Opinion ID: 1180974
Heading Depth: 2
Heading Rank: 7

Heading: Undue Complication of Litigation

Text: Petitioners maintain that allowing apportionment of damages based on failure to use seat belts will unnecessarily complicate and protract litigation. The defendant must establish several factual predicates before seat belt nonuse may be presented to the jury. See Pasakarnis, supra . To prove these factors, the defendant may utilize qualified experts in the medical, scientific, and accident reconstruction fields. It is then up to the factfinder to evaluate the evidence and quantify the results under comparative negligence principles. Of course, this process will take time and create new issues for the jury to decide. These problems are hardly insurmountable. Juries perform this type of operation on a regular basis in many types of civil and criminal cases. The very idea of comparative negligence requires that juries apportion fault. The same is true when juries apportion fault between joint tortfeasors. See A.R.S. § 12-2506 (apportionment of fault under comparative negligence and contribution statute). In some second impact or so-called crashworthiness cases, juries are required to determine the injuries attributable both to the original accident and to a manufacturer's failure to produce an automobile capable of withstanding foreseeable accidents.
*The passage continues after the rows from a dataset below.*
Definition KeyResource_Delete (r : KeyResource.t) (req : DeleteRequest KeyResourceModel.t)
    (resp : DeleteResponse KeyResourceModel.t)
  : Logged (DeleteResponse KeyResourceModel.t) :=
  let '(data, diags) := tfsdk.Get (DeleteState req) in
  let resp := mkDeleteResponse (StateLeft resp) (diag.Append (DiagnosticsLeft resp) diags) in
  if diag.HasError (DiagnosticsLeft resp) then done resp else
  let deleteReq := DeleteKeyRequest.mk (types.ValueString (KeyResourceModel.ID data)) in
  after (request (CallDeleteKey deleteReq)
           (services.DeleteKey SVC (KeyResource.client r) deleteReq))
    (fun err =>
       match err with
       | Some e =>
           done (mkDeleteResponse (StateLeft resp)
                   (diag.AddError (DiagnosticsLeft resp) "Client Error"
                      ("Unable to delete access key, got error: " ++ e)))
       | None => done resp
       end).

Definition GarageObjectResource_Delete (r : GarageObjectResource.t)
    (req : DeleteRequest GarageObjectResourceModel.t)
    (resp : DeleteResponse GarageObjectResourceModel.t)
  : Logged (DeleteResponse GarageObjectResourceModel.t) :=
  let '(state, diags) := tfsdk.Get (DeleteState req) in
  let resp := mkDeleteResponse (StateLeft resp) (diag.Append (DiagnosticsLeft resp) diags) in
  if diag.HasError (DiagnosticsLeft resp) then done resp else
  let input :=
    DeleteObjectInput.mk
      (aws_String (types.ValueString (GarageObjectResourceModel.Bucket state)))
      (aws_String (types.ValueString (GarageObjectResourceModel.Key state))) in
  after (request (CallDeleteObject input)
           (services.DeleteObject SVC (GarageObjectResource.s3Client r) input))
    (fun err =>
       match err with
       | Some e =>
           done (mkDeleteResponse (StateLeft resp)
                   (diag.AddError (DiagnosticsLeft resp) "Object Deletion Failed" e))
       | None => done resp
       end).

End Further.

(** ** The object data source *)

Module GarageObjectDataSourceModel.
Record t := mk
  { Bucket : types.String;
    Key : types.String;
    Body : types.String;
    ContentType : types.String;
    ContentLength : types.Int64;
    ETag : types.String;
    LastModified : types.String;
    Metadata : basetypes.Map;
    VersionId : types.String;
    ID : types.String }.
End GarageObjectDataSourceModel.

Section ObjectDataSource.

Variable SVC : services.t.

Import GarageObjectDataSourceModel.

Definition GarageObjectDataSource_Read (d : GarageObjectDataSource)
    (req : DataReadRequest GarageObjectDataSourceModel.t)
    (resp : DataReadResponse GarageObjectDataSourceModel.t)
  : Logged (DataReadResponse GarageObjectDataSourceModel.t) :=
  let '(config, diags) := tfsdk.Get (ReadConfig req) in
  let resp := Diagnostics_Append resp diags in
  if diag.HasError (Diagnostics resp) then done resp else
  (* Download object from Garage *)
  let input :=
    GetObjectInput.mk
      (aws_String (types.ValueString (Bucket config)))
      (aws_String (types.ValueString (Key config))) in
  after (request (CallGetObject input) (services.GetObject SVC (s3Client_of d) input))
    (fun '(getOutput, err) =>
       match err with
       | Some e =>
           done (Diagnostics_AddError resp "Failed to Retrieve Object"
                   ("Could not download object from Garage: " ++ e))
       | None =>
           after (pointee getOutput)
             (fun getOutput =>
                (* Read object body *)
                match GetObjectOutput.Body getOutput with
                | inr e =>
                    done (Diagnostics_AddError resp "Failed to Read Object Body"
                            ("Could not read object content: " ++ e))
                | inl bodyBytes =>
                    (* Set computed attributes; convert metadata map *)
                    let '(metadata, mapDiags) :=
                      match GetObjectOutput.Metadata getOutput with
                      | [] => (basetypes.MapNull, [])
                      | entries =>
                          MapValueFrom
                            (map (fun kv => (fst kv, types.StringValue (snd kv))) entries)
                      end in
                    let resp := Diagnostics_Append resp mapDiags in
                    let config :=
                      GarageObjectDataSourceModel.mk
                        (Bucket config)
                        (Key config)
                        (types.StringValue bodyBytes)
                        (match GetObjectOutput.ContentType getOutput with
                         | Some ct => types.StringValue ct
                         | None => types.StringValue "application/octet-stream"
                         end)
                        (match GetObjectOutput.ContentLength getOutput with
                         | Some n => types.Int64Value n
                         | None => types.Int64Value (Z.of_nat (len bodyBytes))
                         end)
                        (match GetObjectOutput.ETag getOutput with
                         | Some etag => types.StringValue etag
                         | None => ETag config
                         end)
                        (match GetObjectOutput.LastModified getOutput with
                         | Some t => types.StringValue (time.String t)
                         | None => LastModified config
                         end)
                        metadata
                        (match GetObjectOutput.VersionId getOutput with
                         | Some v => types.StringValue v
                         | None => VersionId config
                         end)
                        (types.StringValue
                           (types.ValueString (Bucket config) ++ "/"
                            ++ types.ValueString (Key config))) in
                    done (State_Set resp config)
                end)
       end).

End ObjectDataSource.

(** ** Further samples *)

Module fixture.

(** A network where the admin API listens on port 3903 of localhost and
    the object API on port 3900. *)
Definition net : network.t :=
  network.mk
    (fun endpoint token =>
       if String.eqb endpoint "http://localhost:3903" then sample.cluster
       else sample.unreachable_cluster)
    (fun config =>
       match S3Config.BaseEndpoint config with
       | Some endpoint =>
           if String.eqb endpoint "http://localhost:3900" then sample.storage
           else sample.unreachable_storage
       | None => sample.unreachable_storage
       end).

Definition downloaded : GetObjectOutput.t :=
  GetObjectOutput.mk (inl "hello") None None None None None [].

(** Deletions succeed and the object can be downloaded. *)
Definition svc : services.t :=
  services.mk (fun _ _ => None) (fun _ _ => None) (fun _ _ => (Some downloaded, None)).

(** Nothing can be reached. *)
Definition unreachable_svc : services.t :=
  services.mk
    (fun _ _ => Some sample.connection_refused)
    (fun _ _ => Some sample.s3_connection_refused)
    (fun _ _ => (None, Some sample.s3_connection_refused)).

Definition object_lookup : GarageObjectDataSourceModel.t :=
  GarageObjectDataSourceModel.mk
    (types.StringValue "site") (types.StringValue "pages/index.html")
    types.StringNull types.StringNull types.Int64Null types.StringNull
    types.StringNull basetypes.MapNull types.StringNull types.StringNull.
See discussion in General Motors Corp. v. Edwards, 482 So.2d 1176, 1189 (Ala. 1985). Courts almost universally entertain such actions, even though some recognize the complications produced by injury apportionment. Id. There is no doubt that the seat belt defense will complicate and lengthen litigation in some cases. While this certainly does not militate in favor of its acceptance, we believe the problem is no different in principle from that posed by any legal, technological or scientific advance. Neither law nor society can ignore technological change simply because it makes decision more complex.